Last spring, members of the Housing Research Collaborative (HRC) in BC, and colleagues in our Balanced Housing Supply Research Node across the country, contributed evidence-informed policy recommendations for a Federal Housing Policy Framework that we collectively prepared in advance of the federal election. The work was led by HRC members, Dr. Paul Kershaw of the University of BC and Founder of Generation Squeeze, along with Eric Swanson, Co-Executive Director of Generation Squeeze. The Framework was published on the HRC website.
Operating as a massive open on-line knowledge translation initiative (MOOKt) that engages over 34,000 Canadians, Generation Squeeze took responsibility to amplify the potential for the Framework to influence party preparations for the 2019 election by distributing the document to all national parties, along with offers to brief those responsible for platform design.
Now that we are in the election, we know that Canadians are more likely to vote when we understand what the parties stand for, and whether their promises will actually make a difference to advance key goals. The goal featured in the HRC Federal Housing Policy Framework features the goal that all Canadians be able to afford a suitable home by 2030, either as renters or owners – which we adopt from the Canada Mortgage and Housing Corporation.

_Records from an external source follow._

(* ===== verification/ServiceView.v ===== *)
(** * What the service shows an actor ([service.rs]): visibility, projections, snapshots *)

From S2P Require Import Prelude Text Maps Conversation Message Payment Wallet Apps Community EngineTypes EngineCore Search Protocol Store.

(** [SettlementError], [BlobStoreError] and the others are wrapped by the
    service's errors in the files that use them; [UnauthorizedCommand] carries
    its reason. *)

(** An envelope of the current protocol. *)
Definition envelope_at (cursor server_time_ms : Z) (event : ServerEvent) : ServerEnvelope := {|
  env_protocol_version := FABUSHI_MESSAGING_PROTOCOL_VERSION;
  env_cursor := Some (display cursor);
  env_server_time_ms := server_time_ms;
  env_event := event |}.

(** [usize::try_from(limit.max(1))] *)
Definition max_items (limit : Z) : nat := Z.to_nat (Z.max 1 limit).

(** ** Who sees what *)

(** [!matches!(status, Left | Banned)] *)
Definition is_current_member (m : CommunityMember) : bool := negb (has_status [StLeft; StBanned] m).

Definition actor_can_see_conversation (st : MessagingState) (actor_id : ActorId) (c : Conversation) : bool :=
  match st_communities st !! conv_id c with
  | Some community =>
      is_conversation_owner c actor_id
      || member_is community actor_id is_current_member
      || (eqb (conv_kind c) Channel && is_subscriber community actor_id)
  | None => is_conversation_owner c actor_id || is_participant c actor_id
  end.

(** [authorized_community]; [None] is the denial. *)
Definition authorized_community (st : MessagingState) (actor_id : ActorId) (conversation_id : ConversationId) :
    option CommunityState :=
  community ← st_communities st !! conversation_id;
  if member_is community actor_id is_current_member
     || is_subscriber community actor_id
     || is_some_and (st_conversations st !! conversation_id) (fun c => is_conversation_owner c actor_id)
  then Some community else None.

(** ** Unread counts *)

(** By time, then by identifier. *)
Definition message_le (a b : Message) : Prop :=
  if decide (msg_created_at_ms a = msg_created_at_ms b) then key_le (msg_id a) (msg_id b)
  else msg_created_at_ms a <= msg_created_at_ms b.
#[export] Instance message_le_dec : RelDecision message_le.
Proof.
  intros a b. unfold message_le. destruct (decide (msg_created_at_ms a = msg_created_at_ms b)); apply _.
Defined.

Definition ordered_messages (st : MessagingState) (conversation_id : ConversationId) : list Message :=
  merge_sort message_le (btree_values (default ∅ (st_messages st !! conversation_id))).

(** [messages.iter().position(|message| &message.id == message_id)] *)
Definition read_position (messages : list Message) (cursor : option MessageId) : option nat :=
  id ← cursor; fst <$> list_find (fun m => msg_id m = id) messages.

(** The messages at positions after the one read that satisfy [counts], as a
    [u32]. *)
Definition unread_after (messages : list Message) (cursor : option MessageId) (counts : Message -> bool) : Z :=
  let read_index := read_position messages cursor in
  let after_read (i : nat) := match read_index with Some r => (r <? i)%nat | None => true end in
  Z.min u32_max (Z.of_nat (length
    (filter (fun p : nat * Message => after_read p.1 && counts p.2 = true) (imap pair messages)))).

Definition counts_as_unread (actor_id : ActorId) (server_time_ms : Z) (m : Message) : bool :=
  is_none_or (msg_scheduled_at_ms m) (fun scheduled => scheduled <=? server_time_ms)
  && negb (msg_deleted m) && negb (eqb (msg_sender_id m) actor_id).

(** [topic_unread_count] *)
Definition topic_unread_for (st : MessagingState) (actor_id : ActorId) (conversation_id : ConversationId)
    (topic : string) (server_time_ms : Z) : Z :=
  let cursor :=
    by_actor ← st_topic_read_cursors st !! conversation_id;
    by_topic ← by_actor !! actor_id;
    by_topic !! topic in
  unread_after (ordered_messages st conversation_id) cursor (fun m =>
    is_some_and (msg_thread_root_message_id m) (fun root => eqb (topic_id_from_root root) (Some topic))
    && counts_as_unread actor_id server_time_ms m).

(** ** Projections *)

(** The topics of a community as the conversation shows them. *)
Definition topic_of_state (st : MessagingState) (actor_id : ActorId) (conversation_id : ConversationId)
    (server_time_ms : Z) (t : ForumTopicState) : Topic := {|
  topic_id := ft_id t; topic_title := ft_title t; topic_icon := ft_icon t;
  topic_created_by := ft_creator_id t; topic_closed := ft_closed t; topic_hidden := ft_hidden t;
  topic_unread_count := topic_unread_for st actor_id conversation_id (ft_id t) server_time_ms |}.

Definition project_conversation_for_actor (st : MessagingState) (actor_id : ActorId) (c : Conversation)
    (server_time_ms : Z) : Conversation :=
  let last_read := cursors ← st_read_cursors st !! conv_id c; cursors !! actor_id in
  let projected :=
    c ⟪ conv_last_read_message_id := message_id_0 <$> last_read ⟫
      ⟪ conv_unread_count := unread_after (ordered_messages st (conv_id c)) last_read
                               (counts_as_unread actor_id server_time_ms) ⟫
      ⟪ conv_marked_unread := is_some_and (st_marked_unread_by_actor st !! conv_id c)
                                (fun actors => bool_decide (actor_id ∈ actors)) ⟫ in
  match st_communities st !! conv_id c with
  | None => projected
  | Some community =>
      projected ⟪ conv_topics :=
        topic_of_state st actor_id (conv_id c) server_time_ms <$> btree_values (cs_topics community) ⟫
  end.

Definition project_community_for_actor (st : MessagingState) (actor_id : ActorId) (community : CommunityState)
    (server_time_ms : Z) : CommunityState :=
  let is_admin := member_is community actor_id (has_status [StOwner; StAdministrator]) in
  let can_invite := member_is community actor_id (fun m =>
    has_status [StOwner] m || (has_status [StAdministrator] m && ar_invite_members (cm_admin_rights m))) in
  let projected1 :=
    if is_admin then community
    else community ⟪ cs_pending_join_requests := ∅ ⟫ ⟪ cs_admin_log := [] ⟫ in
  let projected2 :=
    if can_invite then projected1
    else projected1 ⟪ cs_pending_join_requests := ∅ ⟫
                    ⟪ cs_invite_links ::= fmap (fun i => i ⟪ il_token := "" ⟫) ⟫ in
  projected2 ⟪ cs_topics ::= fmap (fun t => t ⟪ ft_unread_count :=
    topic_unread_for st actor_id (cs_conversation_id community) (ft_id t) server_time_ms ⟫) ⟫.

Definition project_message_for_actor (st : MessagingState) (actor_id : ActorId) (m : Message) : Message :=
  match msg_content m with
  | ContentPoll question options anonymous multiple quiz =>
      let selected :=
        messages ← st_poll_votes st !! msg_conversation_id m;
        actors ← messages !! msg_id m;
        actors !! actor_id in
      let mark (o : PollOption) :=
        o ⟪ option_chosen := is_some_and selected (fun ids => bool_decide (option_id o ∈ ids)) ⟫ in
      m ⟪ msg_content := ContentPoll question (mark <$> options) anonymous multiple quiz ⟫
  | _ => m
  end.

(** ** The snapshot of a client that starts over *)

Definition visible_conversations (st : MessagingState) (actor_id : ActorId) : gset ConversationId :=
  list_to_set (conv_id <$> filter (fun c => actor_can_see_conversation st actor_id c = true)
    (btree_values (st_conversations st))).

(** The actors of one visible conversation. *)
Definition conversation_actors (st : MessagingState) (c : Conversation) : list ActorId :=
  ((participant_actor_id <$> filter (fun p => actor_can_see_conversation st (participant_actor_id p) c = true)
      (conv_participants c))
   ++ match st_communities st !! conv_id c with
      | None => []
      | Some community =>
          ((cm_actor_id <$> filter (fun m => is_current_member m = true) (btree_values (cs_members community)))
           ++ btree_keys (cs_subscribers community))%list
      end)%list.

(** [visible_ids.iter().filter_map(|id| map.get(id))] *)
Definition lookup_each {K V : Type} `{Countable K, !BTreeKey K} (m : gmap K V) (ids : gset K) : list V :=
  omap (fun id => m !! id) (btree_elements ids).

Definition visible_actors (st : MessagingState) (actor_id : ActorId) : gset ActorId :=
  list_to_set (flat_map (conversation_actors st)
      (lookup_each (st_conversations st) (visible_conversations st actor_id)))
  ∪ {[ actor_id ]}.

Definition is_expired (m : Message) (server_time_ms : Z) : bool :=
  is_some_and (msg_expires_at_ms m) (fun expires_at_ms => expires_at_ms <=? server_time_ms).

Definition sync_batch (st : MessagingState) (cursor : Z) (actor_id : ActorId) (limit server_time_ms : Z) :
    SyncBatch :=
  let visible := visible_conversations st actor_id in
  let actors := visible_actors st actor_id in
  let bounded {A : Type} (l : list A) := take (max_items limit) l in
  {| sb_actors := lookup_each (st_actors st) actors;
     sb_conversations := (fun c => project_conversation_for_actor st actor_id c server_time_ms)
       <$> lookup_each (st_conversations st) visible;
     sb_messages := project_message_for_actor st actor_id
       <$> bounded (filter (fun m => negb (msg_deleted m && is_expired m server_time_ms) = true)
             (flat_map btree_values (lookup_each (st_messages st) visible)));
     sb_folders := bounded (filter (fun f => existsb (fun id => bool_decide (id ∈ visible)) (folder_conversation_ids f) = true)
       (btree_values (st_folders st)));
     sb_drafts := omap (fun by_actor : gmap ActorId ConversationDraft => by_actor !! actor_id)
       (lookup_each (st_drafts st) visible);
     sb_topic_drafts := flat_map btree_values
       (omap (fun by_actor : gmap ActorId (gmap string TopicDraft) => by_actor !! actor_id)
         (lookup_each (st_topic_drafts st) visible));
     sb_invoices := bounded (filter (fun i => inv_conversation_id i ∈ visible) (btree_values (st_invoices st)));
     sb_orders := bounded (filter (fun o =>
         eqb (order_buyer_id o) actor_id
         || is_some_and (st_invoices st !! order_invoice_id o) (fun i => eqb (inv_seller_id i) actor_id) = true)
       (btree_values (st_orders st)));
     sb_stories := bounded (filter (fun s =>
         (story_pinned_to_profile s || (server_time_ms <? story_expires_at_ms s))
         && is_visible_to s actor_id false false = true)
       (btree_values (st_stories st)));
     sb_communities := (fun c => project_community_for_actor st actor_id c server_time_ms)
       <$> bounded (lookup_each (st_communities st) visible);
     sb_bots := bounded (filter (fun b => bot_actor_id b ∈ actors) (btree_values (reg_bots (st_bots st))));
     sb_bot_executions := bounded (filter (fun e =>
         eqb (exec_bot_id e) actor_id || bool_decide (exec_bot_id e ∈ actors) = true)
       (btree_values (reg_executions (st_bots st))));
     sb_mini_apps := bounded (btree_values (st_mini_apps st));
     sb_next_cursor := Some (display cursor) |}.

Definition sync_envelope (st : MessagingState) (cursor : Z) (actor_id : ActorId) (limit server_time_ms : Z) :
    ServerEnvelope :=
  envelope_at cursor server_time_ms (SE_SyncBatch (sync_batch st cursor actor_id limit server_time_ms)).

Definition empty_batch (cursor : Z) : SyncBatch := {|
  sb_actors := []; sb_conversations := []; sb_messages := []; sb_folders := []; sb_drafts := [];
  sb_topic_drafts := []; sb_invoices := []; sb_orders := []; sb_stories := []; sb_communities := [];
  sb_bots := []; sb_bot_executions := []; sb_mini_apps := []; sb_next_cursor := Some (display cursor) |}.

Definition sync_checkpoint_envelope (cursor server_time_ms : Z) : ServerEnvelope :=
  envelope_at cursor server_time_ms (SE_SyncBatch (empty_batch cursor)).

(** ** Search *)

Definition searchable_conversations (st : MessagingState) (actor_id : ActorId) : gset ConversationId :=
  list_to_set (conv_id <$> filter (fun c =>
      actor_can_see_conversation st actor_id c
      || is_some_and (st_communities st !! conv_id c)
           (fun community => is_some_and (cs_public_username community) (fun _ => true)) = true)
    (btree_values (st_conversations st))).

Section search_view.
Context `{UT : UnicodeText}.

(** The index of what the actor may search. *)
Definition search_index_for (st : MessagingState) (actor_id : ActorId) : SearchIndex :=
  let visible := searchable_conversations st actor_id in
  let i1 := foldl (fun i a => index_actor a i) empty_index (btree_values (st_actors st)) in
  let i2 := foldl (fun i c => index_conversation c i) i1
    (filter (fun c => conv_id c ∈ visible) (btree_values (st_conversations st))) in
  foldl (fun i m => index_message m i) i2
    (filter (fun m => msg_deleted m = false) (flat_map btree_values (lookup_each (st_messages st) visible))).

Definition search_envelope (st : MessagingState) (cursor : Z) (actor_id : ActorId) (query : SearchQuery)
    (server_time_ms : Z) : ServerEnvelope :=
  envelope_at cursor server_time_ms (SE_SearchResults query (search (search_index_for st actor_id) query)).
End search_view.

(** ** The wallet *)

Definition touches_account (account_id : WalletAccountId) (e : LedgerEntry) : bool :=
  eqb (le_from_account_id e) (Some account_id) || eqb (le_to_account_id e) (Some account_id).

Definition later_entry (a b : LedgerEntry) : Prop := le_created_at_ms b <= le_created_at_ms a.
#[export] Instance later_entry_dec : RelDecision later_entry.
Proof. intros a b. unfold later_entry. apply _. Defined.

(** [merge_sort] is stable, as [sort_by_key] is. *)
Definition wallet_status_envelope (st : MessagingState) (cursor : Z) (actor_id : ActorId) (server_time_ms : Z) :
    ServerEnvelope :=
  let account_id := wallet_account_id actor_id in
  envelope_at cursor server_time_ms (SE_WalletStatus (wl_accounts (st_wallet st) !! account_id)
    (take 50 (merge_sort later_entry
      (filter (fun e => touches_account account_id e = true) (btree_values (wl_entries (st_wallet st))))))).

In response, Dr. Kershaw deployed his Lab at UBC to work with Generation Squeeze to cut through the campaign rhetoric to contextualize party promises regarding housing by evaluating the degree to which they align with the evidence-informed policy recommendations in the HRC Framework. The study helps voters judge whether party promises are the right actions for advancing these goals in the light of the best available evidence. It is sent directly to the Gen Squeeze network of over 34,000 supporters, and featured with advertising on Facebook. You can find the interim analysis here; and it will be updated before advanced polling, and before election day.
Rather than simply list party promises, as so much election commentary does, our assessment attempts to make meaning of those promises, individually and in aggregate, by:
- Synthesizing the Federal Policy Framework published by HRC into a visually depicted game plan to address housing unaffordability in order to achieve CMHC’s bold time-line that all Canadians can afford a good home by 2030.
- Translating that game plan into a set of key criteria.
- Assessing the degree to which each major party’s platform addresses the key criteria. The resulting analysis includes:
- Criteria table and scores, where party platforms and commitments are given a score based on the extent to which they meet the stated criteria.
- Detailed commentary that explains how a score was assigned, as well as the assessed strengths and weaknesses of each commitment.
For the 2019 federal election, Gen Squeeze is focusing our analysis on the four major parties that began the race with at least one MP who was elected as a representative of that party, and who are running a national slate of candidates. This includes the Conservative Party, the Green Party, the Liberal Party, and the New Democratic Party.
Both the spirit and substance of our analysis is neutral/non-partisan in that no part of it is intended to portray any individual party or candidate in inherently favourable or unfavourable ways or to direct people to vote for or against any specific parties or candidates.
Our work simply depicts how party positions align with criteria selected in light of academic evidence about housing. Our findings may reveal that some parties align more, or less, with the evidence. Pointing this out doesn’t reveal partisanship. It reveals our commitment to report on alignment with evidence. This distinction is increasingly important for academics to make loudly and proudly in a world where people with fame and power can give “fake news” far greater reach than academic evidence often enjoys.
Through this knowledge mobilization work, we have a genuine desire for ALL parties to improve the scores they receive according to our evidence-based evaluation system. We welcome parties to refine their promises during the campaign, and we will revise our evaluations accordingly. Success for Gen Squeeze on the housing file is that all parties have equally strong platforms to ensure that all Canadians can afford a good home by 2030 so that voters ultimately choose between parties based on other criteria.
We are also open to critique of our platform analyses. We welcome parties and experts to contact Gen Squeeze directly to draw our attention to parts of the analysis they think are inaccurate according to the criteria we articulate, and we will adapt our evaluations accordingly as required by the evidence.
By doing so, our platform study doesn’t just help voters. It helps political parties. The analysis acknowledges important progress that governments have made toward housing affordability in recent years. Just as importantly, we make explicit some of the measures, including no/low-cost policy commitments, which parties can take to improve their platforms in the final weeks of their campaign on route to wooing voters who can make the difference between winning and losing the election.
Written by Paul Kershaw and Eric Swanson.
Dr. Paul Kershaw is a policy professor in the UBC School of Population and Public Health, and Founder of Generation Squeeze. Eric Swanson is the Co-Executive Director of Generation Squeeze. Both are members of the Housing Research Collaborative and the Balanced Housing Supply Node of the national Collaborative Housing Research Network.